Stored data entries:
(* ===== verification/JsonText.v ===== *)
(** * JSON values, the writer and a reference parser

    Models the value tree, its accessors, the writer and the escaping of arbitrary bytes
    of [src/core/json.cpp], and states the grammar of the program's parser over the text
    that remains: a reference parser, which has no positions and so no bounds.  The
    parser of the program, with its positions, is in [Json] and refines this one. *)

From S2P Require Import Prelude Numeral Loops.

(** [Value]: one constructor per [Value::Type].  [members] lists the [unordered_map]
    [objectValue] in its iteration order, [order] is [objectOrder]. *)
Inductive Value : Type :=
  | JNull
  | JBool (b : bool)
  | JNumber (text : bytes)
  | JString (s : bytes)
  | JArray (items : list Value)
  | JObject (members : list (bytes * Value)) (order : list bytes).

(** ** Object members *)

Definition mapFind (ms : list (bytes * Value)) (k : bytes) : option Value :=
  match List.find (λ kv, bytes_eqb kv.1 k) ms with Some kv => Some kv.2 | None => None end.
(** [insert_or_assign]; a new key is placed last in the modelled iteration order. *)
Fixpoint mapAssign (ms : list (bytes * Value)) (k : bytes) (v : Value) : list (bytes * Value) :=
  match ms with
  | [] => [(k, v)]
  | (k', v') :: ms => if bytes_eqb k' k then (k', v) :: ms else (k', v') :: mapAssign ms k v
  end.
Definition mapHas (ms : list (bytes * Value)) (k : bytes) : bool :=
  match mapFind ms k with Some _ => true | None => false end.
Definition addMember (ms : list (bytes * Value)) (order : list bytes) (k : bytes) (v : Value)
  : list (bytes * Value) * list bytes :=
  (mapAssign ms k v, if mapHas ms k then order else order ++ [k]).

(** [Value::set] and [Value::push] on a value that is empty or of their type. *)
Definition set (o : Value) (k : bytes) (v : Value) : Value :=
  match o with
  | JObject ms order => let '(ms, order) := addMember ms order k v in JObject ms order
  | _ => JObject [(k, v)] [k]
  end.
Definition push (a v : Value) : Value :=
  match a with JArray items => JArray (items ++ [v]) | _ => JArray [v] end.

Definition get (o : Value) (k : bytes) : option Value :=
  match o with JObject ms _ => mapFind ms k | _ => None end.
Definition getString (o : Value) (k : bytes) : option bytes :=
  match get o k with Some (JString s) => Some s | _ => None end.
(** [strtoll] with [errno || *end]: an empty text reads as zero. *)
Definition getInt (o : Value) (k : bytes) : option Z :=
  match get o k with
  | Some (JNumber t) => match strto 10 (c_str t) with None => if bool_decide (c_str t = []) then Some 0 else None
                        | Some _ => strtoll_all 10 t end
  | _ => None
  end.
Definition getBool (o : Value) (k : bytes) : option bool :=
  match get o k with Some (JBool b) => Some b | _ => None end.
(** [Value::number] of an integer. *)
Definition number (n : Z) : Value := JNumber (to_string n).

(** ** The writer *)

(** The length a lead byte announces and the range of the second byte; 0 for none. *)
Definition utf8Lead (lead : Z) : Z * Z * Z :=
  if between 194 lead 223 then (2, 128, 191)
  else if between 224 lead 239 then
    (3, if lead =? 224 then 160 else 128, if lead =? 237 then 159 else 191)
  else if between 240 lead 244 then
    (4, if lead =? 240 then 144 else 128, if lead =? 244 then 143 else 191)
  else (0, 0, 0).
(** [utf8Sequence(s, i)] on the suffix [s + i]. *)
Definition utf8Sequence (s : bytes) : Z :=
  match s with
  | [] => 0
  | lead :: rest =>
      let '(length, low, high) := utf8Lead lead in
      if length =? 0 then 0
      else if len s <? length then 0
      else match rest with
           | b1 :: more =>
               if (b1 <? low) || (high <? b1) then 0
               else if forallb (λ b, Z.land b 192 =? 128) (take (Z.to_nat (length - 2)) more)
               then length else 0
           | [] => 0
           end
  end.

Definition hexDigit (d : Z) : Z := digit_char d.
(** The [switch] of [escape] for a byte below 0x80. *)
Definition escapeChar (c : Z) : bytes :=
  if c =? "\"%chr then bs "\\"
  else if c =? 34 then [92; 34]
  else if c =? 10 then bs "\n"
  else if c =? 13 then bs "\r"
  else if c =? 9 then bs "\t"
  else if c =? 8 then bs "\b"
  else if c =? 12 then bs "\f"
  else if c <? 32 then bs "\u00" ++ [hexDigit (Z.shiftr c 4); hexDigit (Z.land c 15)]
  else [c].

(** [escape]: [skip] bytes of a UTF-8 sequence remain to be copied
    ([out.append(s, i, length); i += length - 1]). *)
Fixpoint escapeFrom (skip : nat) (s : bytes) : bytes :=
  match s with
  | [] => []
  | c :: s' =>
      match skip with
      | S skip => c :: escapeFrom skip s'
      | O =>
          if 128 <=? c then
            let length := utf8Sequence s in
            if length =? 0 then bs "\ufffd" ++ escapeFrom 0 s'
            else c :: escapeFrom (Z.to_nat (length - 1)) s'
          else escapeChar c ++ escapeFrom 0 s'
      end
  end.
Definition escape (s : bytes) : bytes := escapeFrom 0 s.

WHAT IS REQUIRED:
Copy out only the lines above from the one with "(4, if lead" to the one with "if (b1 <? low)", inclusive, exactly as they stand.

COMPLETED TASK:
    (4, if lead =? 240 then 144 else 128, if lead =? 244 then 143 else 191)
  else (0, 0, 0).
(** [utf8Sequence(s, i)] on the suffix [s + i]. *)
Definition utf8Sequence (s : bytes) : Z :=
  match s with
  | [] => 0
  | lead :: rest =>
      let '(length, low, high) := utf8Lead lead in
      if length =? 0 then 0
      else if len s <? length then 0
      else match rest with
           | b1 :: more =>
               if (b1 <? low) || (high <? b1) then 0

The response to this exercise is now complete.